Figure 4: IL-1β treatment acutely increases firing rate in the BLA.

(A) Control group. Firing rate of individual BLA neuron plotted against time from treatment (left). Neurons were grouped into time bins based on the time at which they were recorded. There was no significant effect of control treatment on firing across the time points tested, namely: pre-treatment (baseline), <30 min, 30–60 min, 60–120 min, and ≥120 min post-treatment (right; p>0.05; one-way ANOVA). (B) IL-1β treated group. Firing rate of individual BLA neuron is plotted against time from treatment (left). When analyzed over time, there was a significant effect of IL-1β on firing (right; p=0.001; oneway ANOVA). (C) IL-1β group shows a significant increase in the firing rate at <30 min compared to the control, but returns to the baseline value at later time points.
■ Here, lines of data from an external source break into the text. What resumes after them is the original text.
(* ===== verification/Dates.v ===== *)
(** * Calendar dates

    Python's [datetime.date]: the proleptic Gregorian calendar between the years 1
    and 9999, its order, and the arithmetic of [timedelta(days=n)]. *)
From stdpp Require Import base decidable strings list.
From Stdlib Require Import ZArith Lia.
From S2P Require Import Prelude PyVal.

Local Open Scope py_scope.
Local Open Scope Z_scope.

Record pydate := Date { year : Z; month : Z; day : Z }.

#[export] Instance pydate_eq_dec : EqDecision pydate.
Proof. solve_decision. Defined.

Definition is_leap (y : Z) : bool :=
  (y mod 4 =? 0) && (negb (y mod 100 =? 0) || (y mod 400 =? 0)).

Definition days_in_month (y m : Z) : Z :=
  if m =? 2 then (if is_leap y then 29 else 28)
  else if (m =? 4) || (m =? 6) || (m =? 9) || (m =? 11) then 30 else 31.

Definition valid_date (d : pydate) : bool :=
  (1 <=? year d) && (year d <=? 9999) && (1 <=? month d) && (month d <=? 12)
  && (1 <=? day d) && (day d <=? days_in_month (year d) (month d)).

(** [date(y, m, d)] *)
Definition date_new (y m d : Z) : result pydate :=
  if valid_date (Date y m d) then Ok (Date y m d) else Err ValueError.

(** [d < e], on the triples. *)
Definition date_ltb (d e : pydate) : bool :=
  (year d <? year e)
  || ((year d =? year e)
      && ((month d <? month e) || ((month d =? month e) && (day d <? day e)))).

Definition date_min (d e : pydate) : pydate := if date_ltb e d then e else d.
Definition date_max (d e : pydate) : pydate := if date_ltb d e then e else d.

(** ** Ordinals and days of the week *)

Definition days_before_year (y : Z) : Z :=
  let y := y - 1 in y * 365 + y / 4 - y / 100 + y / 400.

Definition days_before_month (y m : Z) : Z :=
  let leap := if is_leap y then 1 else 0 in
  if m =? 1 then 0 else if m =? 2 then 31 else if m =? 3 then 59 + leap
  else if m =? 4 then 90 + leap else if m =? 5 then 120 + leap else if m =? 6 then 151 + leap
  else if m =? 7 then 181 + leap else if m =? 8 then 212 + leap else if m =? 9 then 243 + leap
  else if m =? 10 then 273 + leap else if m =? 11 then 304 + leap else 334 + leap.

Definition toordinal (d : pydate) : Z :=
  days_before_year (year d) + days_before_month (year d) (month d) + day d.

Definition weekday (d : pydate) : Z := (toordinal d + 6) mod 7.

(** ** Adding days *)

Definition next_day (d : pydate) : result pydate :=
  if day d <? days_in_month (year d) (month d) then Ok (Date (year d) (month d) (day d + 1))
  else if month d <? 12 then Ok (Date (year d) (month d + 1) 1)
  else if year d <? 9999 then Ok (Date (year d + 1) 1 1)
  else Err OverflowError.

Definition previous_day (d : pydate) : result pydate :=
  if 1 <? day d then Ok (Date (year d) (month d) (day d - 1))
  else if 1 <? month d then
    Ok (Date (year d) (month d - 1) (days_in_month (year d) (month d - 1)))
  else if 1 <? year d then Ok (Date (year d - 1) 12 31)
  else Err OverflowError.

Fixpoint days_times (n : nat) (f : pydate → result pydate) (d : pydate) : result pydate :=
  match n with
  | O => Ok d
  | S n' => d' ← f d; days_times n' f d'
  end.

(** [d + timedelta(days=n)] *)
Definition add_days (n : Z) (d : pydate) : result pydate :=
  if 0 <=? n then days_times (Z.to_nat n) next_day d
  else days_times (Z.to_nat (- n)) previous_day d.

Example day_numbers :
  map (λ d, (toordinal d, weekday d))
    [Date 1 1 1; Date 1970 1 1; Date 2024 2 29; Date 2026 1 31; Date 9999 12 31]
  = [(1, 0); (719163, 3); (738945, 3); (739647, 5); (3652059, 4)].
Proof. reflexivity. Qed.

Example day_sums :
  [add_days 1 (Date 2024 2 28); add_days 1 (Date 2023 2 28); add_days (-31) (Date 2024 1 15);
   add_days 1 (Date 9999 12 31); add_days (-1) (Date 1 1 1)]
  = [Ok (Date 2024 2 29); Ok (Date 2023 3 1); Ok (Date 2023 12 15); Err OverflowError;
     Err OverflowError].
Proof. reflexivity. Qed.

(** ** The order and the ordinals agree *)

(** Reflection of the arithmetic tests of a hypothesis or goal. *)
Ltac zbool :=
  repeat match goal with
  | H : _ && _ = true |- _ => apply andb_true_iff in H as [? ?]
  | H : (_ <=? _) = true |- _ => apply Z.leb_le in H
  | H : (_ <? _) = true |- _ => apply Z.ltb_lt in H
  | H : (_ =? _) = true |- _ => apply Z.eqb_eq in H
  | H : (_ <=? _) = false |- _ => apply Z.leb_gt in H
  | H : (_ <? _) = false |- _ => apply Z.ltb_ge in H
  | H : (_ =? _) = false |- _ => apply Z.eqb_neq in H
  end.

Lemma month_days y m : 28 ≤ days_in_month y m ≤ 31.
Proof. unfold days_in_month. repeat case_match; lia. Qed.

Lemma valid_spec d :
  valid_date d = true ↔
  1 ≤ year d ≤ 9999 ∧ 1 ≤ month d ≤ 12 ∧ 1 ≤ day d ≤ days_in_month (year d) (month d).
Proof. unfold valid_date. rewrite !andb_true_iff, !Z.leb_le. lia. Qed.

(** The number a valid date reads as, [yyyymmdd]. *)
Definition date_key (d : pydate) : Z := year d * 10000 + month d * 100 + day d.

Lemma ltb_key d e :
  valid_date d = true → valid_date e = true → date_ltb d e = true ↔ date_key d < date_key e.
Proof.
  intros Hd%valid_spec He%valid_spec. pose proof (month_days (year d) (month d)).
  pose proof (month_days (year e) (month e)). unfold date_ltb, date_key.
  rewrite !orb_true_iff, !andb_true_iff, !orb_true_iff, !andb_true_iff, !Z.ltb_lt, !Z.eqb_eq. lia.
Qed.

Lemma key_inj d e :
  valid_date d = true → valid_date e = true → date_key d = date_key e → d = e.
Proof.
  intros Hd%valid_spec He%valid_spec Hk. pose proof (month_days (year d) (month d)).
  pose proof (month_days (year e) (month e)). unfold date_key in Hk.
  destruct d as [y m d], e as [y' m' d']. cbn [year month day] in *. f_equal; lia.
Qed.

Lemma year_days y : days_before_year (y + 1) = days_before_year y + 365 + (if is_leap y then 1 else 0).
Proof.
  unfold days_before_year, is_leap. replace (y + 1 - 1) with y by lia.
  destruct (Z.eqb_spec (y mod 4) 0), (Z.eqb_spec (y mod 100) 0), (Z.eqb_spec (y mod 400) 0); cbn;
    Z.to_euclidean_division_equations; lia.
Qed.

Lemma days_before_year_mono y y' : y ≤ y' → days_before_year y ≤ days_before_year y'.
Proof.
  intros H. replace y' with (y + (y' - y)) by lia.
  apply (natlike_ind (λ n, days_before_year y ≤ days_before_year (y + n))); [|..|lia].
  - by rewrite Z.add_0_r.
  - intros n _ IH. rewrite Z.add_succ_r. unfold Z.succ. rewrite year_days. destruct (is_leap _); lia.
Qed.

(** Every month starts where the month before ends. *)
Lemma month_step y m :
  1 ≤ m < 12 → days_before_month y (m + 1) = days_before_month y m + days_in_month y m.
Proof.
  intros H. assert (m = 1 ∨ m = 2 ∨ m = 3 ∨ m = 4 ∨ m = 5 ∨ m = 6 ∨ m = 7 ∨ m = 8 ∨ m = 9 ∨ m = 10
    ∨ m = 11) as Hm by lia.
  unfold days_before_month, days_in_month.
  repeat destruct Hm as [->|Hm]; subst; cbn; destruct (is_leap y); reflexivity.
Qed.

Lemma december y :
  days_before_month y 12 + days_in_month y 12 = 365 + (if is_leap y then 1 else 0).
Proof. unfold days_before_month, days_in_month. cbn. destruct (is_leap y); reflexivity. Qed.

Lemma days_before_month_mono y m m' :
  1 ≤ m → m < m' → m' ≤ 12 → days_before_month y m + days_in_month y m ≤ days_before_month y m'.
Proof.
  intros H1 H2 H3. rewrite <- month_step by lia.
  assert (∀ n, (0 ≤ n) → m + 1 + n ≤ 12 → days_before_month y (m + 1) ≤ days_before_month y (m + 1 + n)) as H.
  { apply (natlike_ind (λ n, m + 1 + n ≤ 12 →
      days_before_month y (m + 1) ≤ days_before_month y (m + 1 + n))); [intros _; by rewrite Z.add_0_r|].
    intros n Hn IH Hle. rewrite Z.add_succ_r. unfold Z.succ. rewrite (month_step y (m + 1 + n)) by lia.
    pose proof (month_days y (m + 1 + n)). specialize (IH ltac:(lia)). lia. }
  replace m' with (m + 1 + (m' - m - 1)) by lia. apply H; lia.
Qed.

Lemma ordinal_mono d e :
  valid_date d = true → valid_date e = true → date_key d < date_key e → toordinal d < toordinal e.
Proof.
  intros Hd%valid_spec He%valid_spec Hk. unfold toordinal.
  pose proof (month_days (year d) (month d)). pose proof (month_days (year e) (month e)).
  unfold date_key in Hk.
  assert (year d < year e ∨ year d = year e ∧ (month d < month e ∨ month d = month e ∧ day d < day e))
    as [Hy|[Hy [Hm|[Hm Hday]]]] by lia.
  - pose proof (days_before_year_mono (year d + 1) (year e)) as H1. rewrite year_days in H1.
    pose proof (december (year d)).
    assert (days_before_month (year d) (month d) + days_in_month (year d) (month d)
            ≤ days_before_month (year d) 12 + days_in_month (year d) 12).
    { destruct (Z.eq_dec (month d) 12) as [->|]; [lia|].
      pose proof (days_before_month_mono (year d) (month d) 12).
      pose proof (month_days (year d) 12). lia. }
    assert (0 ≤ days_before_month (year e) (month e)).
    { unfold days_before_month. repeat case_match; lia. }
    lia.
  - rewrite Hy. pose proof (days_before_month_mono (year e) (month d) (month e)). rewrite Hy in *. lia.
  - rewrite Hy, Hm. lia.
Qed.

Lemma ordinal_lt d e :
  valid_date d = true → valid_date e = true → date_key d < date_key e ↔ toordinal d < toordinal e.
Proof.
  intros Hd He. split; [by apply ordinal_mono|]. intros Ho.
  destruct (Z.lt_trichotomy (date_key d) (date_key e)) as [|[Hk|Hk]]; [done| |].
  - apply key_inj in Hk; [subst; lia|done|done].
  - apply ordinal_mono in Hk; [lia|done|done].
Qed.

Lemma ordinal_inj d e :
  valid_date d = true → valid_date e = true → toordinal d = toordinal e → d = e.
Proof.
  intros Hd He Ho. apply key_inj; [done..|].
  destruct (Z.lt_trichotomy (date_key d) (date_key e)) as [Hk|[|Hk]]; [|done|];
    apply ordinal_lt in Hk; done || lia.
Qed.

(** ** Days added *)

Lemma next_day_spec d d' :
  valid_date d = true → next_day d = Ok d' → valid_date d' = true ∧ toordinal d' = toordinal d + 1.
Proof.
  intros Hd%valid_spec. unfold next_day.
  destruct (Z.ltb_spec (day d) (days_in_month (year d) (month d))) as [H1|H1].
  { intros [= <-]. split; [apply valid_spec; cbn [year month day]; lia|].
    unfold toordinal. cbn [year month day]. lia. }
  destruct (Z.ltb_spec (month d) 12) as [H2|H2].
  { intros [= <-]. split.
    - apply valid_spec; cbn [year month day]. pose proof (month_days (year d) (month d + 1)). lia.
    - unfold toordinal. cbn [year month day]. rewrite month_step by lia. lia. }
  destruct (Z.ltb_spec (year d) 9999) as [H3|H3]; [|done]. intros [= <-].
  assert (month d = 12) as E by lia. split; [apply valid_spec; cbn; lia|].
  unfold toordinal. cbn [year month day]. rewrite year_days. pose proof (december (year d)).
  rewrite E in *. change (days_before_month (year d + 1) 1) with 0. lia.
Qed.

Lemma next_day_Ok d : valid_date d = true → year d < 9999 → is_Ok (next_day d).
Proof.
  intros Hd%valid_spec Hy. unfold next_day. destruct (_ <? _); [by eexists|].
  destruct (_ <? 12); [by eexists|]. rewrite (proj2 (Z.ltb_lt _ _)) by done. by eexists.
Qed.

Lemma previous_day_spec d d' :
  valid_date d = true → previous_day d = Ok d' → valid_date d' = true ∧ toordinal d' = toordinal d - 1.
Proof.
  intros Hd%valid_spec. unfold previous_day.
  destruct (Z.ltb_spec 1 (day d)) as [H1|H1].
  { intros [= <-]. split; [apply valid_spec; cbn [year month day]; lia|].
    unfold toordinal. cbn [year month day]. lia. }
  destruct (Z.ltb_spec 1 (month d)) as [H2|H2].
  { intros [= <-]. pose proof (month_days (year d) (month d - 1)). split.
    - apply valid_spec; cbn [year month day]. lia.
    - unfold toordinal. cbn [year month day].
      pose proof (month_step (year d) (month d - 1)) as E. replace (month d - 1 + 1) with (month d) in E by lia.
      lia. }
  destruct (Z.ltb_spec 1 (year d)) as [H3|H3]; [|done]. intros [= <-].
  assert (month d = 1) as E by lia. split; [apply valid_spec; cbn; lia|].
  unfold toordinal. cbn [year month day]. pose proof (year_days (year d - 1)) as Hy.
  replace (year d - 1 + 1) with (year d) in Hy by lia. pose proof (december (year d - 1)) as Hdec.
  change (days_in_month (year d - 1) 12) with 31 in Hdec. rewrite E.
  change (days_before_month (year d) 1) with 0. lia.
Qed.

Lemma add_days_spec n d d' :
  valid_date d = true → add_days n d = Ok d' → valid_date d' = true ∧ toordinal d' = toordinal d + n.
Proof.
  intros Hd. unfold add_days.
  assert (∀ k f s d d', (∀ d d', valid_date d = true → f d = Ok d' →
      valid_date d' = true ∧ toordinal d' = toordinal d + s) →
    valid_date d = true → days_times k f d = Ok d' →
    valid_date d' = true ∧ toordinal d' = toordinal d + s * Z.of_nat k) as H.
  { intros k f s. induction k as [|k IH]; intros u u' Hf Hu; cbn [days_times].
    - intros [= <-]. split; [done|lia].
    - intros (v & Hv & Hk)%bind_Ok. apply Hf in Hv as [Hv1 Hv2]; [|done].
      apply IH in Hk as [Hk1 Hk2]; [|done|done]. split; [done|]. lia. }
  destruct (Z.leb_spec 0 n) as [Hn|Hn].
  - intros [H1 H2]%(H _ _ 1); [split; [done|lia]|apply next_day_spec|done].
  - intros [H1 H2]%(H _ _ (-1)); [split; [done|lia]|apply previous_day_spec|done].
Qed.

(** Going back to the first day of the calendar never fails. *)
Lemma add_days_back n d :
  valid_date d = true → 0 ≤ n → 1 ≤ toordinal d - n → is_Ok (add_days (- n) d).
Proof.
  intros Hd Hn Ho. unfold add_days.
  destruct (Z.leb_spec 0 (- n)) as [H|H]; [replace n with 0 by lia; by eexists|].
  rewrite Z.opp_involutive. assert (1 ≤ toordinal d - Z.of_nat (Z.to_nat n)) as Hk by lia.
  clear -Hd Hk. revert d Hd Hk.
  induction (Z.to_nat n) as [|k IH]; intros d Hd Ho; [by eexists|].
  cbn [days_times]. assert (is_Ok (previous_day d)) as [d' Hd'].
  { unfold previous_day. destruct (Z.ltb_spec 1 (day d)) as [|H1]; [by eexists|].
    destruct (Z.ltb_spec 1 (month d)) as [|H2]; [by eexists|].
    destruct (Z.ltb_spec 1 (year d)) as [|H3]; [by eexists|]. exfalso.
    apply valid_spec in Hd. unfold toordinal in Ho.
    assert (year d = 1 ∧ month d = 1 ∧ day d = 1) as (E1 & E2 & E3) by lia.
    rewrite E1, E2, E3 in Ho. change (days_before_year 1) with 0 in Ho.
    change (days_before_month 1 1) with 0 in Ho. lia. }
  rewrite Hd'. apply previous_day_spec in Hd' as [H1 H2]; [|done]. apply IH; [done|lia].
Qed.

Lemma ordinal_positive d : valid_date d = true → 1 ≤ toordinal d.
Proof.
  intros Hd%valid_spec. unfold toordinal. pose proof (days_before_year_mono 1 (year d)) as H.
  change (days_before_year 1) with 0 in H.
  assert (0 ≤ days_before_month (year d) (month d)) by (unfold days_before_month; repeat case_match; lia).
  lia.
Qed.

(** Going forward to the last day never fails. *)
Definition last_ordinal : Z := 3652059.

Lemma next_day_total d : valid_date d = true → toordinal d < last_ordinal → is_Ok (next_day d).
Proof.
  intros Hd Ho. unfold next_day. destruct (Z.ltb_spec (day d) (days_in_month (year d) (month d))); [by eexists|].
  destruct (Z.ltb_spec (month d) 12); [by eexists|]. destruct (Z.ltb_spec (year d) 9999); [by eexists|].
  exfalso. apply valid_spec in Hd. unfold toordinal in Ho.
  assert (year d = 9999 ∧ month d = 12) as [E1 E2] by lia. rewrite E1, E2 in *.
  change (days_before_year 9999) with 3651694 in Ho. change (days_before_month 9999 12) with 334 in Ho.
  change (days_in_month 9999 12) with 31 in *. unfold last_ordinal in Ho. lia.
Qed.

Lemma add_days_forward n d :
  valid_date d = true → 0 ≤ n → toordinal d + n ≤ last_ordinal → is_Ok (add_days n d).
Proof.
  intros Hd Hn Ho. unfold add_days. rewrite (proj2 (Z.leb_le _ _)) by done.
  assert (toordinal d + Z.of_nat (Z.to_nat n) ≤ last_ordinal) as Hk by lia. clear -Hd Hk.
  revert d Hd Hk. induction (Z.to_nat n) as [|k IH]; intros d Hd Ho; [by eexists|].
  cbn [days_times]. destruct (next_day_total d) as [d' Hd']; [done|lia|]. rewrite Hd'.
  apply next_day_spec in Hd' as [H1 H2]; [|done]. apply IH; [done|lia].
Qed.

Lemma ordinal_year d : valid_date d = true → toordinal d ≤ days_before_year (year d + 1).
Proof.
  intros Hd%valid_spec. unfold toordinal. rewrite year_days. pose proof (december (year d)) as Hdec.
  destruct (Z.eq_dec (month d) 12) as [E|E]; [rewrite E in *; lia|].
  pose proof (days_before_month_mono (year d) (month d) 12). pose proof (month_days (year d) 12). lia.
Qed.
There is a significant interaction between treatment and time [(p=0.016, two-way ANOVA); *p<0.05 by Holm-Sidak’s post hoc test without assuming consistent S.D. after significance in two-way ANOVA]. (D) IL-1β treatment significantly reduced the number of neurons per track in BLA (left; *p<0.05 vs. control, unpaired t-test) and showed a trend towards a reduction in the number of neurons per track over time compared to the control group (right; F(1,193)=1.293, p=0.256, two-way ANOVA). (E) There is a significant post-treatment increase in the CV of IEI of neuronal firing in the IL-1β group compared to the control group (left; *p<0.05, unpaired t-test). Further analysis shows that the CV of IEI is significantly increased at <30 min and ≥120 min (right; *p<0.05 vs. control, Holm-Sidak’s post hoc test after significance in two-way ANOVA). The line through 0 time-point represents time of treatment. Dotted lines represent 30 min, 60 min and 120 min post-treatment. Plots show mean ± S.E.M.